(* ===== verification/LoopPool.v ===== *)
(** * Loop threads (master/net/EventLoopThread.h, EventLoopThread.cc,
    EventLoopThreadPool.h, EventLoopThreadPool.cc)

    An [EventLoopThread] starts a thread that runs one loop on its stack and
    waits for its address; the two threads meet at a mutex and a condition
    variable, so a step is a critical section or what lies between two of
    them.  An [EventLoopThreadPool] starts a number of them and gives their
    loops out in turn.  A loop is a number. *)
From stdpp Require Import relations.
From S2P Require Import Prelude CxxString.
Local Open Scope Z_scope.

(** ** One thread *)
Module LoopThread.

(** Where [threadFunc] is. *)
Inductive tpc :=
  | NotStarted
  | Starting     (* the loop is constructed, the callback not yet run *)
  | Ready        (* before the first critical section *)
  | Looping      (* in loop.loop() *)
  | LoopDone     (* before the last critical section *)
  | Exited.
(** Where [startLoop] is. *)
Inductive spc := Idle | Awake | Asleep | Returned (loop : nat).

Record EventLoopThread := MkThread {
  thread_ : tpc;
  starter_ : spc;
  loop_ : option nat;
  callback_ran_ : bool;
}.

Definition EventLoopThread_new : EventLoopThread := MkThread NotStarted Idle None false.

Section Thread.
Context (self : nat).

(** [startLoop()]: start the thread; the test under the mutex. *)
Definition startLoop (t : EventLoopThread) : EventLoopThread := MkThread Starting Awake (loop_ t) (callback_ran_ t).
Definition test_loop (t : EventLoopThread) : EventLoopThread :=
  MkThread (thread_ t) (match loop_ t with Some l => Returned l | None => Asleep end) (loop_ t) (callback_ran_ t).
(** [threadFunc()] *)
Definition run_callback (t : EventLoopThread) : EventLoopThread := MkThread Ready (starter_ t) (loop_ t) true.
Definition publish (t : EventLoopThread) : EventLoopThread :=
  MkThread Looping (match starter_ t with Asleep => Awake | p => p end) (Some self) (callback_ran_ t).
Definition leave_loop (t : EventLoopThread) : EventLoopThread := MkThread LoopDone (starter_ t) (loop_ t) (callback_ran_ t).
Definition clear (t : EventLoopThread) : EventLoopThread := MkThread Exited (starter_ t) None (callback_ran_ t).

Inductive tstep : EventLoopThread → EventLoopThread → Prop :=
  | t_start t : thread_ t = NotStarted → starter_ t = Idle → tstep t (startLoop t)
  | t_test t : starter_ t = Awake → tstep t (test_loop t)
  | t_wake t : starter_ t = Asleep → tstep t (MkThread (thread_ t) Awake (loop_ t) (callback_ran_ t))
  | t_callback t : thread_ t = Starting → tstep t (run_callback t)
  | t_publish t : thread_ t = Ready → tstep t (publish t)
  | t_leave t : thread_ t = Looping → tstep t (leave_loop t)
  | t_clear t : thread_ t = LoopDone → tstep t (clear t).

Definition treachable (t : EventLoopThread) : Prop := rtc tstep EventLoopThread_new t.

Definition tinv (t : EventLoopThread) : Prop :=
  match thread_ t with
  | NotStarted => starter_ t = Idle ∧ loop_ t = None
  | Starting | Ready => (starter_ t = Awake ∨ starter_ t = Asleep) ∧ loop_ t = None ∧ (thread_ t = Ready → callback_ran_ t = true)
  | Looping | LoopDone => (starter_ t = Awake ∨ starter_ t = Returned self) ∧ loop_ t = Some self ∧ callback_ran_ t = true
  | Exited => starter_ t ≠ Idle ∧ (∀ l, starter_ t = Returned l → l = self) ∧ loop_ t = None ∧ callback_ran_ t = true
  end.

Lemma tstep_inv t t' : tstep t t' → tinv t → tinv t'.
Proof. unfold tinv. destruct 1 as [t Ht Hs|t Hs|t Hs|t Ht|t Ht|t Ht|t Ht]; destruct t as [p s l c]; cbn in *; subst; try destruct p; cbn in *; naive_solver. Qed.

(** [startLoop] returns the new thread's own loop, after the initialisation
    callback ran; it sleeps only before the loop is published or after the
    loop has ended. *)
Theorem startLoop_returns_the_loop t (Hr : treachable t) :
  (∀ l, starter_ t = Returned l → l = self ∧ callback_ran_ t = true) ∧
  (starter_ t = Asleep → thread_ t = Starting ∨ thread_ t = Ready ∨ thread_ t = Exited).
Proof.
  assert (tinv t) as Hi.
  { assert (∀ a, rtc tstep a t → tinv a → tinv t) as H; [|by apply (H _ Hr)].
    clear Hr. induction 1 as [|a b c Hab _ IH]; [done|]. intros Ha. by apply IH, (tstep_inv a). }
  destruct t as [p s l c]. unfold tinv in Hi. cbn in *. destruct p; naive_solver.
Qed.

(** A loop that ends before [startLoop] looks leaves it waiting for ever. *)
Lemma early_exit_strands t t' :
  thread_ t = Exited → loop_ t = None → starter_ t = Awake ∨ starter_ t = Asleep → rtc tstep t t' → ∀ l, starter_ t' ≠ Returned l.
Proof.
  intros H1 H2 H3 Hr. induction Hr as [t|t t1 t2 Hst _ IH]; [intros l; destruct H3; congruence|].
  apply IH; destruct Hst as [t Ht Hs|t Hs|t Hs|t Ht|t Ht|t Ht|t Ht]; cbn in *; try congruence; rewrite ?H2; auto.
Qed.

Lemma early_exit_reachable : treachable (MkThread Exited Awake None true).
Proof.
  eapply rtc_l; [by apply t_start|]. eapply rtc_l; [by apply t_callback|]. eapply rtc_l; [by apply t_publish|].
  eapply rtc_l; [by apply t_leave|]. eapply rtc_l; [by apply t_clear|]. apply rtc_refl.
Qed.
End Thread.
End LoopThread.

(** ** The pool *)
Record EventLoopThreadPool := MkPool {
  name_ : bytes;
  started_ : bool;
  numThreads_ : Z;
  next_ : Z;
  threads_ : list bytes;
  loops_ : list nat;
}.

Definition EventLoopThreadPool_new (name : bytes) : EventLoopThreadPool := MkPool name false 0 0 [] [].
Definition setThreadNum (n : Z) (p : EventLoopThreadPool) : EventLoopThreadPool :=
  MkPool (name_ p) (started_ p) n (next_ p) (threads_ p) (loops_ p).

Section Pool.
(** [startLoop i] is the loop the [i]-th thread returns. *)
Context (baseLoop_ : nat) (startLoop : nat → nat).

(** [start(cb)]; [cb] says whether there is a callback.  The result is the
    loops it was called on. *)
Definition start (cb : bool) : ST EventLoopThreadPool (list nat) :=
  p ← st_get;
  lift (assert_ (negb (started_ p))) ;;
  let ids := seq 0 (Z.to_nat (numThreads_ p)) in
  let names := (λ i, name_ p ++ dec_int (Z.of_nat i)) <$> ids in
  let loops := startLoop <$> ids in
  st_put (MkPool (name_ p) true (numThreads_ p) (next_ p) (threads_ p ++ names) (loops_ p ++ loops)) ;;
  mret (if cb then if numThreads_ p =? 0 then [baseLoop_] else loops else []).

Definition getNextLoop : ST EventLoopThreadPool nat :=
  p ← st_get;
  lift (assert_ (started_ p)) ;;
  match loops_ p with
  | [] => mret baseLoop_
  | _ =>
      loop ← lift (or_undef (loops_ p !! Z.to_nat (next_ p)));
      lift (defined (in_sb 32 (next_ p + 1))) ;;
      let n := next_ p + 1 in
      st_put (MkPool (name_ p) (started_ p) (numThreads_ p) (if zlen (loops_ p) <=? u64 n then 0 else n)
                (threads_ p) (loops_ p)) ;;
      mret loop
  end.

Definition getLoopForHash (hashCode : Z) (p : EventLoopThreadPool) : outcome nat :=
  match loops_ p with
  | [] => Ret baseLoop_
  | _ => or_undef (loops_ p !! Z.to_nat (hashCode mod zlen (loops_ p)))
  end.

Definition getAllLoops (p : EventLoopThreadPool) : outcome (list nat) :=
  assert_ (started_ p) ;; Ret (match loops_ p with [] => [baseLoop_] | ls => ls end).

(** [k] calls of [getNextLoop]. *)
Fixpoint next_loops (k : nat) : ST EventLoopThreadPool (list nat) :=
  match k with
  | O => mret []
  | S k' => l ← getNextLoop; ls ← next_loops k'; mret (l :: ls)
  end.

(** The pool after [start] with [n] threads. *)
Definition started_pool (name : bytes) (n : nat) (next : Z) : EventLoopThreadPool :=
  MkPool name true (Z.of_nat n) next ((λ i, name ++ dec_int (Z.of_nat i)) <$> seq 0 n) (startLoop <$> seq 0 n).

Lemma start_pool name n cb : fst (start cb (setThreadNum (Z.of_nat n) (EventLoopThreadPool_new name))) =
    Ret (if cb then match n with O => [baseLoop_] | _ => startLoop <$> seq 0 n end else []) ∧
  snd (start cb (setThreadNum (Z.of_nat n) (EventLoopThreadPool_new name))) = started_pool name n 0.
Proof.
  unfold start, mbind, ST_bind, st_get, lift, st_put, mret, ST_ret. cbn [fst snd started_ setThreadNum EventLoopThreadPool_new
    negb assert_ numThreads_ name_ threads_ loops_ app]. rewrite Nat2Z.id.
  split; [|done]. destruct cb; [|done]. by destruct n.
Qed.

Lemma getNextLoop_turn name n i : (0 < n)%nat → Z.of_nat n < 2 ^ 31 → (i < n)%nat →
  getNextLoop (started_pool name n (Z.of_nat i)) =
    (Ret (startLoop i), started_pool name n (Z.of_nat (S i mod n))).
Proof.
  intros Hn Hb Hi. unfold getNextLoop, mbind, ST_bind, st_get, lift, st_put, mret, ST_ret. cbn [fst snd started_ assert_ started_pool].
  change (loops_ (started_pool name n (Z.of_nat i))) with (startLoop <$> seq 0 n).
  change (next_ (started_pool name n (Z.of_nat i))) with (Z.of_nat i).
  destruct (startLoop <$> seq 0 n) as [|l0 ls] eqn:Els.
  { apply (f_equal length) in Els. rewrite length_fmap, length_seq in Els. cbn in Els. lia. }
  rewrite <-Els, Nat2Z.id, list_lookup_fmap, lookup_seq_lt by done. cbn [fmap option_fmap option_map or_undef from_option].
  assert (zlen (startLoop <$> seq 0 n) = Z.of_nat n) as -> by (unfold zlen; by rewrite length_fmap, length_seq).
  unfold defined, in_sb. rewrite (proj2 (Z.leb_le _ _)), (proj2 (Z.ltb_lt _ _)) by lia. cbn [andb].
  change (name_ (started_pool name n (Z.of_nat i))) with name.
  change (numThreads_ (started_pool name n (Z.of_nat i))) with (Z.of_nat n).
  change (threads_ (started_pool name n (Z.of_nat i))) with ((λ i, name ++ dec_int (Z.of_nat i)) <$> seq 0 n).
  unfold u64. rewrite wrapu_small by (unfold in_u; lia). rewrite Nat.add_0_l.
  f_equal. unfold started_pool. f_equal. destruct (decide (S i = n)) as [<-|Hne].
  - rewrite Nat.Div0.mod_same. case_if; [done|lia].
  - rewrite Nat.mod_small by lia. case_if; lia.
Qed.

Lemma seq_fmap_shift {A} (f g : nat → A) j j' k :
  (∀ i, (i < k)%nat → f (j + i)%nat = g (j' + i)%nat) → f <$> seq j k = g <$> seq j' k.
Proof.
  intros H. apply list_eq. intros i. rewrite !list_lookup_fmap. destruct (decide (i < k)%nat) as [Hi|Hi].
  - rewrite !lookup_seq_lt by done. cbn. by rewrite H.
  - by rewrite !lookup_seq_ge by lia.
Qed.

(** The loop of the [i]-th caller. *)
Definition turn (n i : nat) : nat := match n with O => baseLoop_ | _ => startLoop (i mod n) end.

Lemma next_loops_turn name n k j :
  Z.of_nat n < 2 ^ 31 → match n with O => j = 0%nat | _ => (j < n)%nat end →
  next_loops k (started_pool name n (Z.of_nat j)) =
    (Ret (turn n <$> seq j k), started_pool name n (Z.of_nat (match n with O => 0 | _ => (j + k) mod n end))).
Proof.
  intros Hn. revert j. induction k as [|k IH]; intros j Hj.
  - destruct n as [|n']; [by subst j|]. cbn [next_loops seq fmap list_fmap]. rewrite Nat.add_0_r, Nat.mod_small by done. done.
  - cbn [next_loops]. destruct n as [|n'].
    + subst j. rewrite (ST_bind_eq getNextLoop _ _ baseLoop_ (started_pool name 0 0)) by done.
      change 0 with (Z.of_nat 0) at 1. erewrite (ST_bind_eq (next_loops k)) by (by apply IH).
      unfold mret, ST_ret. do 2 f_equal. cbn [seq fmap list_fmap]. f_equal. by apply seq_fmap_shift.
    + erewrite (ST_bind_eq getNextLoop) by (by apply getNextLoop_turn; lia).
      erewrite (ST_bind_eq (next_loops k)) by (apply IH, Nat.mod_upper_bound; lia).
      unfold mret, ST_ret. f_equal.
      * cbn [seq]. rewrite fmap_cons. f_equal. f_equal; [unfold turn; by rewrite Nat.mod_small|].
        apply seq_fmap_shift. intros i Hi. unfold turn. f_equal. apply Nat.Div0.add_mod_idemp_l.
      * f_equal. f_equal. rewrite Nat.Div0.add_mod_idemp_l. f_equal. lia.
Qed.

(** The pool deals its loops in turn: a pool started with [n] threads gives
    the k-th caller of [getNextLoop] the loop of thread [k mod n], and one
    started without threads always its base loop; no index leaves the vector,
    nor does that of [getLoopForHash]. *)
Theorem loops_dealt_in_turn name n k (Hn : Z.of_nat n < 2 ^ 31) :
  fst (next_loops k (started_pool name n 0)) = Ret (turn n <$> seq 0 k) ∧
  ∀ hashCode next, 0 ≤ hashCode →
    getLoopForHash hashCode (started_pool name n next) = Ret (turn n (Z.to_nat hashCode)).
Proof.
  split.
  - change 0 with (Z.of_nat 0) at 1. by rewrite next_loops_turn by (destruct n; lia).
  - intros h next Hh. unfold getLoopForHash, turn. change (loops_ (started_pool name n next)) with (startLoop <$> seq 0 n).
    destruct n as [|n']; [done|]. destruct (startLoop <$> seq 0 (S n')) as [|l ls] eqn:Els; [done|]. rewrite <-Els.
    unfold zlen. rewrite length_fmap, length_seq, list_lookup_fmap.
    rewrite Z2Nat.inj_mod, Nat2Z.id by lia. rewrite lookup_seq_lt by (apply Nat.mod_upper_bound; lia). done.
Qed.
End Pool.

Lemma loops_dealt_in_turn_witness :
  fst (next_loops 0 5 (started_pool S s!"io" 2 0)) = Ret [1; 2; 1; 2; 1]%nat ∧
  fst (next_loops 0 5 (started_pool S s!"io" 2 0)) = Ret (turn 0 S 2 <$> seq 0 5).
Proof.
  split; [reflexivity|]. exact (proj1 (loops_dealt_in_turn 0 S s!"io" 2 5 ltac:(lia))).
Defined.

▬▬▬

Beginning with the opening line above, retype the records exactly through the line with "MkThread Looping (match", both ends included.

◆ EXERCISE OUTPUT
(* ===== verification/LoopPool.v ===== *)
(** * Loop threads (master/net/EventLoopThread.h, EventLoopThread.cc,
    EventLoopThreadPool.h, EventLoopThreadPool.cc)

    An [EventLoopThread] starts a thread that runs one loop on its stack and
    waits for its address; the two threads meet at a mutex and a condition
    variable, so a step is a critical section or what lies between two of
    them.  An [EventLoopThreadPool] starts a number of them and gives their
    loops out in turn.  A loop is a number. *)
From stdpp Require Import relations.
From S2P Require Import Prelude CxxString.
Local Open Scope Z_scope.

(** ** One thread *)
Module LoopThread.

(** Where [threadFunc] is. *)
Inductive tpc :=
  | NotStarted
  | Starting     (* the loop is constructed, the callback not yet run *)
  | Ready        (* before the first critical section *)
  | Looping      (* in loop.loop() *)
  | LoopDone     (* before the last critical section *)
  | Exited.
(** Where [startLoop] is. *)
Inductive spc := Idle | Awake | Asleep | Returned (loop : nat).

Record EventLoopThread := MkThread {
  thread_ : tpc;
  starter_ : spc;
  loop_ : option nat;
  callback_ran_ : bool;
}.

Definition EventLoopThread_new : EventLoopThread := MkThread NotStarted Idle None false.

Section Thread.
Context (self : nat).

(** [startLoop()]: start the thread; the test under the mutex. *)
Definition startLoop (t : EventLoopThread) : EventLoopThread := MkThread Starting Awake (loop_ t) (callback_ran_ t).
Definition test_loop (t : EventLoopThread) : EventLoopThread :=
  MkThread (thread_ t) (match loop_ t with Some l => Returned l | None => Asleep end) (loop_ t) (callback_ran_ t).
(** [threadFunc()] *)
Definition run_callback (t : EventLoopThread) : EventLoopThread := MkThread Ready (starter_ t) (loop_ t) true.
Definition publish (t : EventLoopThread) : EventLoopThread :=
  MkThread Looping (match starter_ t with Asleep => Awake | p => p end) (Some self) (callback_ran_ t).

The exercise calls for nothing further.